Tonduti Davide, Dorboz Imen, Imbard Apolline, Slama Abdelhamid, Boutron Audrey, Pichard Samia, Elmaleh Monique, Vallée Louis, Benoist Jean François, Ogier Heléne, Boespflug-Tanguy Odile
Paris Diderot University - Sorbonne Paris Cité; Inserm U1141, DHU PROTECT, Robert Debré Hospital, Paris, France.
Department of Brain and Behavioral Sciences, Unit of Child Neurology and Psychiatry, University of Pavia, Pavia, Italy.
Orphanet J Rare Dis. 2015 Feb 8;10:13. doi: 10.1186/s13023-015-0237-6.

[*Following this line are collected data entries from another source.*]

Definition ptr : Type := nat.
(** A [Variable], which may be undefined. *)
Definition variable : Type := option T.

(** ** input_buffer.cpp *)
Definition InputBuffer : Type := list variable.

(** The sum of the variable that is there and of a new one. *)
Definition accumulate (old_var var : T) : outcome T :=
  if is_sparse old_var then
    if negb (is_sparse var) && is_contiguous var && sole_owner var then add_ var old_var else add var old_var
  else
    if is_sparse var && negb (is_sparse old_var) && is_contiguous old_var && sole_owner old_var then add_ old_var var
    else add old_var var.
Definition buffer_add (pos : nat) (var : variable) (buffer : InputBuffer) : outcome InputBuffer :=
  AT_ASSERT (pos <? length buffer);;
  match var, buffer !! pos with
  | None, _ => Ok buffer
  | Some v, Some (Some old_var) => sum ← accumulate old_var v; Ok (<[pos := Some sum]> buffer)
  | Some v, _ => Ok (<[pos := Some v]> buffer)
  end.
Definition kCPU : Device.Device := Device.mkDevice DeviceType.CPU (-1)%Z.
Fixpoint buffer_device (buffer : InputBuffer) : Device.Device :=
  match buffer with
  | [] => kCPU
  | Some var :: buffer => if decide (Device.type_ (device var) = DeviceType.CPU) then buffer_device buffer else device var
  | None :: buffer => buffer_device buffer
  end.

(** ** edge.h, input_metadata.h, function.h *)

(** The function an edge points to, if it is valid, and the number of its input. *)
Record Edge : Type := mkEdge { function : option ptr; input_nr : nat }.
Record InputMetadata : Type := mkMetadata { type_ : option TypeProperties; shape_ : list Z; device_ : Device.Device }.

(** What [apply] does with its inputs: it returns, throws, or calls [execute]. *)
Inductive Computation : Type :=
  | Return (outputs : list variable)
  | Raise (e : exn)
  | Execute (roots : list Edge) (inputs : list variable) (keep_graph create_graph : bool) (outputs : list Edge)
      (k : outcome (list variable) → Computation).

Recently an early onset lethal encephalopathy has been described in relation to mutations of NFU1, one of the genes involved in iron-sulfur cluster metabolism. We report a new NFU1 mutated patient presenting with a milder phenotype characterized by a later onset, a slowly progressive spastic paraparesis with relapsing-remitting episodes, mild cognitive impairment and a long survival. The early white matter abnormalities observed on MRI was combined with a mixed sensory-motor neuropathy in the third decade. Our case clearly suggests the importance of considering NFU1 mutation in slowly evolving leukoencephalopathy with high glycine concentration.
最近,已经描述了一种与铁硫簇代谢相关基因之一的NFU1突变有关的早发性致死性脑病。我们报告了一名新的NFU1突变患者,其表现出较轻的表型,特征为发病较晚、缓慢进展的痉挛性截瘫伴复发-缓解发作、轻度认知障碍和长期存活。在第三个十年中,MRI上观察到的早期白质异常与混合性感觉运动性神经病变并存。我们的病例清楚地表明,在高甘氨酸浓度的缓慢进展性白质脑病中考虑NFU1突变的重要性。